Gifts for the Long Road
I came across a piece from Word on Fire — The Present You Want Is Not the Gift You Need—and it stirred something in me. It speaks of the quiet difference between a present and a gift, and how God, in His strange and patient way, offers us the latter. A present is what we reach for with eager hands; a gift is what shapes us, strengthens us, and sometimes saves us. The article became a small compass for my thoughts, and what follows is simply the path it opened.
We humans are short‑sighted travelers. We know what we want, or at least what we think we want, and we often demand it with the urgency of a child tugging at a parent’s sleeve. But wanting is not the same as needing, and the road ahead is longer than our vision can stretch.
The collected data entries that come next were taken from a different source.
Lemma timers_loop_answer l st :
  Inv None st -> queue_peek st = Some l -> now < expiry (list_of (lists st) (Some l)) ->
  let e := expiry (list_of (lists st) (Some l)) in
  answer (if 0 <? timeoutInfo st then e else - e) (set_nextExpiry (Some e) st).
Proof.
  intros HI Hp He e. destruct (peek_first l st HI Hp) as (L & HL & Hm & Hle). right. exists l, L.
  unfold e in *. unfold list_of in *. cbn in *. rewrite HL in *. cbn in *. split_and!; try done.
  intros l' L' Hm' HL'. specialize (Hle l' Hm'). rewrite compare_le in Hle. unfold list_of in Hle. cbn in Hle.
  rewrite HL, HL' in Hle. cbn in Hle. lia.
Qed.

Lemma timers_loop_ok fuel inner : forall ran st,
  ready None st ->
  match timers_loop clock ticks initHooks fuel inner now ran st with
  | None => forall D E : gset positive, (forall t, due now st t -> t ∈ D) ->
      (forall l L, mapped st l -> lists st !! l = Some L -> expiry L <= now -> l ∈ E) ->
      (fuel <= size E \/ inner <= size D)%nat
  | Some (st', res) => ready None st' /\ (forall n, res = Ok n -> answer n st') /\ exists fs, advances fs st st'
  end.
Proof.
  induction fuel as [|fuel IH]; intros ran st HR; cbn [timers_loop]; [lia|].
  pose proof (proj1 HR) as HI. destruct (queue_peek st) as [l|] eqn:Ep.
  2: { split_and!; [done| |exists []; by eapply keeps_advances, keeps_refl]. intros n [= <-]. left. split; [done|].
       intros l Hm. destruct HI as (R & HS & HT & _). apply (s_contents _ _ _ HS) in Hm.
       rewrite (queue_peek_None _ _ (s_queue _ _ _ HS) Ep) in Hm. by apply elem_of_nil in Hm. }
  destruct (now <? expiry (list_of (lists st) (Some l))) eqn:Ee; bool_hyps.
  { split_and!; [split; [by eapply (Inv_same clock clock_mono); [..|exact HI]|apply HR]| |].
    - intros n [= <-]. by apply timers_loop_answer.
    - exists []. constructor; try done; auto using NoDup_nil_2; [by eauto|by rewrite app_nil_r|].
      by intros t ?%elem_of_nil. }
  destruct (peek_first l st HI Ep) as (L & HL & Hm & Hle).
  assert (first l L st) as Hf.
  { split; [done|]. intros _. split; [|done]. unfold list_of in Ee. cbn in Ee. rewrite HL in Ee. done. }
  destruct (between clock ticks initHooks ran st) as [st1 res1] eqn:Eb.
  destruct (between_ok ran st st1 res1 HR Eb) as [HK1 HR1]. pose proof (keeps_advances _ _ _ HK1) as HA1.
  destruct res1 as [[]|e]; [|split_and!; [done|done|eauto]].
  pose proof (first_evolves _ _ _ _ _ (k_evolves _ _ _ _ _ HK1) Hf) as Hf1. unfold listOnTimeout.
  replace (list_of (lists st1) (Some l)) with L by (unfold list_of; cbn; by rewrite (proj1 Hf1)).
  pose proof (list_loop_ok inner l L false st1 HR1 Hf1) as HL1.
  destruct (list_loop _ _ _ _ _ _ _ _ _) as [[st2 res2]|].
  2: { intros D E HD HE. right. apply HL1. intros t Ht. by apply HD, (ad_due _ _ _ HA1). }
  destruct HL1 as (HR2 & Hs2 & fs & HA2). pose proof (advances_trans _ _ _ _ _ HA1 HA2) as HA. cbn [app] in HA.
  destruct res2 as [[]|e]; [|split_and!; [done|done|eauto]].
  specialize (IH true st2 HR2). destruct (timers_loop _ _ _ _ _ _ _ _) as [[st3 res3]|].
  - destruct IH as (HR3 & Hn3 & fs3 & HA3). split_and!; [done|done|]. exists (fs ++ fs3). by eapply advances_trans.
  - intros D E HD HE. assert (l ∈ E) as HlE.
    { apply (HE l L); [done|done|]. unfold list_of in Ee. cbn in Ee. by rewrite HL in Ee. }
    destruct (IH D (E ∖ {[l]})) as [H|H]; [| | |by right].
    + intros t Ht. by apply HD, (ad_due _ _ _ HA).
    + intros l' L' Hm' HL' He'. apply elem_of_difference. split.
      * destruct (ad_mapped _ _ _ HA l' L' Hm' HL') as [[? ?]|?]; [eauto|lia].
      * intros ->%elem_of_singleton. specialize (Hs2 eq_refl L' Hm' HL'). lia.
    + left. rewrite size_difference in H by set_solver. rewrite size_singleton in H.
      assert (size E <> 0%nat) by (intros E0%size_empty_inv; set_solver). lia.
Qed.
(* ===== verification/Immediates.v ===== *)
(** * Immediates

    Models the [setImmediate] half of the timers: [ImmediateList],
    [Immediate] and [processImmediate] of [libjs-node/internal/timers.js],
    [setImmediate] and [clearImmediate] of [libjs-node/timers.js].

    An [Immediate] is an object of a heap, with its two links.  A callback,
    and what runs between two callbacks ([runNextTicks]), is a tree of calls to
    this API; the [n]-th run of the ticks is the program [ticks n].  The
    counters are elements of a [Uint32Array].  Async hooks are events of the
    trace, and whether there are hooks of new resources is part of the state and
    does not change; trigger ids and context frames are left out. *)

From stdpp Require Import gmap.
From S2P Require Import Prelude JsString.

Module Immediates.

Abbreviation jsval := (list Z) (only parsing).

(** A program; a callback that is not a function is [None], and so is what is
    cleared when it is not an [Immediate]. *)
Inductive prog :=
  | Done
  | Raise (e : jserror)
  | SetImmediate (callback : option (list jsval -> prog)) (args : list jsval)
      (k : result positive -> prog)
  | ClearImmediate (i : option positive) (k : prog)
  | Ref (i : positive) (k : prog)
  | Unref (i : positive) (k : prog)
  | HasRef (i : positive) (k : bool -> prog).

(** The calls a program can make, over any state. *)
Record api (S : Type) := Api {
  api_set : option (list jsval -> prog) -> list jsval -> S -> S * result positive;
  api_clear : option positive -> S -> S;
  api_ref : positive -> S -> S;
  api_unref : positive -> S -> S;
  api_hasRef : positive -> S -> bool;
}.
#[global] Arguments api_set {_} _. #[global] Arguments api_clear {_} _. #[global] Arguments api_ref {_} _.
#[global] Arguments api_unref {_} _. #[global] Arguments api_hasRef {_} _.

Fixpoint exec {S} (A : api S) (p : prog) (st : S) : S * result unit :=
  match p with
  | Done => (st, Ok tt)
  | Raise e => (st, Throw e)
  | SetImmediate callback args k => let '(st, r) := api_set A callback args st in exec A (k r) st
  | ClearImmediate i k => exec A k (api_clear A i st)
  | Ref i k => exec A k (api_ref A i st)
  | Unref i k => exec A k (api_unref A i st)
  | HasRef i k => exec A (k (api_hasRef A i st)) st
  end.

(** ** State *)

(** [kRefed] is [true], [false] or [null]. *)
Record immediate := Immediate_ {
  idleNext : option positive;
  idlePrev : option positive;
  onImmediate : option (list jsval -> prog);
  argv : option (list jsval);
  destroyed : bool;
  kRefed : option bool;
  async_id : Z;
}.

Record ImmediateList := IList { head : option positive; tail : option positive }.

Record info := Info { kCount : Z; kRefCount : Z; kHasOutstanding : Z }.

Inductive event :=
  | EvInit (id : Z) | EvBefore (id : Z) | EvAfter (id : Z) | EvDestroy (id : Z)
  | EvToggleRef (b : bool)
  | EvRun (i : positive).

(** What both the program and its specification keep: the counters, the next
    object and async id, the runs of the ticks, the trace; and whether hooks for
    new async resources are installed, [initHooksExist()]. *)
Record shared := Shared {
  immediateInfo : info;
  nextObj : positive;
  asyncIdCounter : Z;
  tickRuns : nat;
  trace : list event;
  initHooks : bool;
}.

Record state := State {
  imms : gmap positive immediate;
  immediateQueue : ImmediateList;
  outstandingQueue : ImmediateList;
  sh : shared;
}.

Definition initial (hooks : bool) : state :=
  State ∅ (IList None None) (IList None None) (Shared (Info 0 0 0) 1 0 0 [] hooks).

(** ** Updates *)

Definition log (e : event) (x : shared) : shared :=
  Shared (immediateInfo x) (nextObj x) (asyncIdCounter x) (tickRuns x) (trace x ++ [e]) (initHooks x).
Definition set_info (v : info) (x : shared) : shared :=
  Shared v (nextObj x) (asyncIdCounter x) (tickRuns x) (trace x) (initHooks x).

(** A store into the [Uint32Array]. *)
Definition uint32 (v : Z) : Z := v mod 0x100000000.
Definition set_kCount (v : Z) (x : shared) : shared :=
  set_info (Info (uint32 v) (kRefCount (immediateInfo x)) (kHasOutstanding (immediateInfo x))) x.
Definition set_kRefCount (v : Z) (x : shared) : shared :=
  set_info (Info (kCount (immediateInfo x)) (uint32 v) (kHasOutstanding (immediateInfo x))) x.
Definition set_kHasOutstanding (v : Z) (x : shared) : shared :=
  set_info (Info (kCount (immediateInfo x)) (kRefCount (immediateInfo x)) (uint32 v)) x.

Definition get_kCount (x : shared) : Z := kCount (immediateInfo x).
Definition get_kRefCount (x : shared) : Z := kRefCount (immediateInfo x).

Definition with_sh (f : shared -> shared) (st : state) : state :=
  State (imms st) (immediateQueue st) (outstandingQueue st) (f (sh st)).
Definition upd (i : positive) (f : immediate -> immediate) (st : state) : state :=
  State (alter f i (imms st)) (immediateQueue st) (outstandingQueue st) (sh st).
Definition set_immediateQueue (v : ImmediateList) (st : state) : state :=
  State (imms st) v (outstandingQueue st) (sh st).
Definition set_outstanding_head (v : option positive) (st : state) : state :=
  State (imms st) (immediateQueue st) (IList v (tail (outstandingQueue st))) (sh st).

Definition with_idleNext (v : option positive) (r : immediate) : immediate :=
  Immediate_ v (idlePrev r) (onImmediate r) (argv r) (destroyed r) (kRefed r) (async_id r).
Definition with_idlePrev (v : option positive) (r : immediate) : immediate :=
  Immediate_ (idleNext r) v (onImmediate r) (argv r) (destroyed r) (kRefed r) (async_id r).
Definition without_onImmediate (r : immediate) : immediate :=
  Immediate_ (idleNext r) (idlePrev r) None (argv r) (destroyed r) (kRefed r) (async_id r).
Definition with_destroyed (r : immediate) : immediate :=
  Immediate_ (idleNext r) (idlePrev r) (onImmediate r) (argv r) true (kRefed r) (async_id r).
Definition with_kRefed (v : option bool) (r : immediate) : immediate :=
  Immediate_ (idleNext r) (idlePrev r) (onImmediate r) (argv r) (destroyed r) v (async_id r).

Definition next_of (st : state) (i : positive) : option positive := imms st !! i ≫= idleNext.
Definition prev_of (st : state) (i : positive) : option positive := imms st !! i ≫= idlePrev.

(** ** [ImmediateList]; both methods are only called on [immediateQueue]. *)

Definition append (item : positive) (st : state) : state :=
  let q := immediateQueue st in
  let '(st, h) :=
    match tail q with
    | Some t => (upd item (with_idlePrev (Some t)) (upd t (with_idleNext (Some item)) st), head q)
    | None => (st, Some item)
    end in
  set_immediateQueue (IList h (Some item)) st.

Definition remove (item : positive) (st : state) : state :=
  let st :=
    match next_of st item with
    | Some n => upd n (with_idlePrev (prev_of st item)) st
    | None => st
    end in
  let st :=
    match prev_of st item with
    | Some p => upd p (with_idleNext (next_of st item)) st
    | None => st
    end in
  let h := if bool_decide (Some item = head (immediateQueue st)) then next_of st item
           else head (immediateQueue st) in
  let t := if bool_decide (Some item = tail (immediateQueue st)) then prev_of st item
           else tail (immediateQueue st) in
  let st := set_immediateQueue (IList h t) st in
  upd item (with_idlePrev None) (upd item (with_idleNext None) st).

(** ** [Immediate] *)

(** The counter and the binding, when an immediate is refed or unrefed. *)
Definition incRef (x : shared) : shared :=
  let old := get_kRefCount x in
  let x := set_kRefCount (old + 1) x in
  if old =? 0 then log (EvToggleRef true) x else x.

Definition decRef (x : shared) : shared :=
  let new := get_kRefCount x - 1 in
  let x := set_kRefCount new x in
  if new =? 0 then log (EvToggleRef false) x else x.

Definition ref (i : positive) (st : state) : state :=
  match imms st !! i with
  | Some r =>
      if bool_decide (kRefed r = Some false)
      then with_sh incRef (upd i (with_kRefed (Some true)) st)
      else st
  | None => st
  end.

Definition unref (i : positive) (st : state) : state :=
  match imms st !! i with
  | Some r =>
      if bool_decide (kRefed r = Some true)
      then with_sh decRef (upd i (with_kRefed (Some false)) st)
      else st
  | None => st
  end.

Definition hasRef (i : positive) (st : state) : bool :=
  match imms st !! i with Some r => bool_decide (kRefed r = Some true) | None => false end.

(** A new object and a new async id, for both. *)
Definition allocate (x : shared) : shared :=
  Shared (immediateInfo x) (Pos.succ (nextObj x)) (asyncIdCounter x + 1) (tickRuns x)
    (trace x ++ if initHooks x then [EvInit (asyncIdCounter x + 1)] else []) (initHooks x).

Definition new_Immediate (callback : list jsval -> prog) (args : option (list jsval)) (st : state)
    : state * positive :=
  let i := nextObj (sh st) in
  let st := with_sh allocate st in
  let r := Immediate_ None None (Some callback) args false (Some false) (asyncIdCounter (sh st)) in
  let st := State (<[i := r]> (imms st)) (immediateQueue st) (outstandingQueue st) (sh st) in
  let st := ref i st in
  let st := with_sh (fun x => set_kCount (get_kCount x + 1) x) st in
  (append i st, i).

Definition ERR_INVALID_ARG_TYPE : jserror := JsError "ERR_INVALID_ARG_TYPE" ["callback"%js].

Definition setImmediate (callback : option (list jsval -> prog)) (args : list jsval) (st : state)
    : state * result positive :=
  match callback with
  | None => (st, Throw ERR_INVALID_ARG_TYPE)
  | Some f =>
      let '(st, i) := new_Immediate f (if decide (args = []) then None else Some args) st in
      (st, Ok i)
  end.

Definition clearImmediate (immediate : option positive) (st : state) : state :=
  match immediate ≫= (fun i => r ← imms st !! i; Some (i, r)) with
  | None => st
  | Some (i, r) =>
      if bool_decide (onImmediate r = None) || destroyed r then st
      else
        let st := with_sh (fun x => set_kCount (get_kCount x - 1) x) st in
        let st := upd i with_destroyed st in
        let st := if bool_decide (kRefed r = Some true) then with_sh decRef st else st in
        let st := upd i (with_kRefed None) st in
        let st := with_sh (log (EvDestroy (async_id r))) st in
        let st := upd i without_onImmediate st in
        remove i st
  end.

Definition concrete : api state := Api state setImmediate clearImmediate ref unref hasRef.

Section Process.
Context (ticks : nat -> prog).

Definition count_ticks (x : shared) : shared :=
  Shared (immediateInfo x) (nextObj x) (asyncIdCounter x) (S (tickRuns x)) (trace x) (initHooks x).

Definition runNextTicks (st : state) : state * result unit :=
  exec concrete (ticks (tickRuns (sh st))) (with_sh count_ticks st).

(** Reading [_idleNext] of [undefined]. *)
Definition TypeError : jserror := JsError [] ["TypeError"%js; "_idleNext"%js].

(** The counters, for an immediate about to run. *)
Definition account (r : immediate) (x : shared) : shared :=
  let x := set_kCount (get_kCount x - 1) x in
  if bool_decide (kRefed r = Some true) then set_kRefCount (get_kRefCount x - 1) x else x.

(** One immediate: its callback, and the [finally] block, which moves on to
    its [_idleNext].  A missing callback is a call of [null]. *)
Definition run_one (i : positive) (r : immediate) (st : state) : state * result unit :=
  let st := upd i with_destroyed st in
  let st := with_sh (account r) st in
  let st := upd i (with_kRefed None) st in
  let st := with_sh (fun x => log (EvRun i) (log (EvBefore (async_id r)) x)) st in
  let '(st, res) :=
    match onImmediate r with
    | Some f => exec concrete (f (default [] (argv r))) st
    | None => (st, Throw TypeError)
    end in
  let st := upd i without_onImmediate st in
  let st := with_sh (log (EvDestroy (async_id r))) st in
  let st := set_outstanding_head (next_of st i) st in
  match res with
  | Throw e => (st, Throw e)
  | Ok _ => (with_sh (log (EvAfter (async_id r))) st, Ok tt)
  end.

(** The loop; [None] is out of fuel.  A pointer to no object does not occur. *)
Fixpoint imm_loop (fuel : nat) (immediate prevImmediate : option positive) (ran : bool) (st : state)
    : option (state * result unit) :=
  match immediate with
  | None => Some (st, Ok tt)
  | Some i =>
      match fuel with
      | O => None
      | S fuel =>
          match (if ran then runNextTicks st else (st, Ok tt)) with
          | (st, Throw e) => Some (st, Throw e)
          | (st, Ok _) =>
              match imms st !! i with
              | None => Some (st, Ok tt)
              | Some r =>
                  if destroyed r then
                    match prevImmediate with
                    | None => Some (st, Throw TypeError)
                    | Some p =>
                        let n := next_of st p in
                        imm_loop fuel n prevImmediate true (set_outstanding_head n st)
                    end
                  else
                    match run_one i r st with
                    | (st, Throw e) => Some (st, Throw e)
                    | (st, Ok _) => imm_loop fuel (head (outstandingQueue st)) (Some i) true st
                    end
              end
          end
      end
  end.

(** The number of objects bounds the length of any chain of them. *)
Definition processImmediate (st : state) : option (state * result unit) :=
  let outstanding := bool_decide (head (outstandingQueue st) <> None) in
  let immediate := if outstanding then head (outstandingQueue st) else head (immediateQueue st) in
  let st :=
    if outstanding then st
    else with_sh (set_kHasOutstanding 1) (set_immediateQueue (IList None None) st) in
  match imm_loop (size (imms st)) immediate None false st with
  | None => None
  | Some (st, Throw e) => Some (st, Throw e)
  | Some (st, Ok _) =>
      let st := if outstanding then set_outstanding_head None st else st in
      Some (with_sh (set_kHasOutstanding 0) st, Ok tt)
  end.
End Process.
End Immediates.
A good parent knows this. A mother does not hand her child every shiny thing that catches their eye. A father does not surrender to every tantrum. Love is not indulgence; love is discernment. It is the courage to give what is good, even when it is not what is asked for.
And if this is true of earthly parents—who see only a little farther than their children—how much more true must it be of God? His gifts are rarely wrapped in the colors we expect. Sometimes they arrive disguised as delays, detours, or disappointments. Sometimes they feel like the very opposite of blessing. Yet they are given with a wisdom that sees beyond our horizon.
A present satisfies a moment. A gift shapes a life.
I am learning, slowly, to loosen my grip on the things I demand and to pay attention instead to the things I am given. They may not be what I wanted, but they may be exactly what I need for the next stretch of the journey.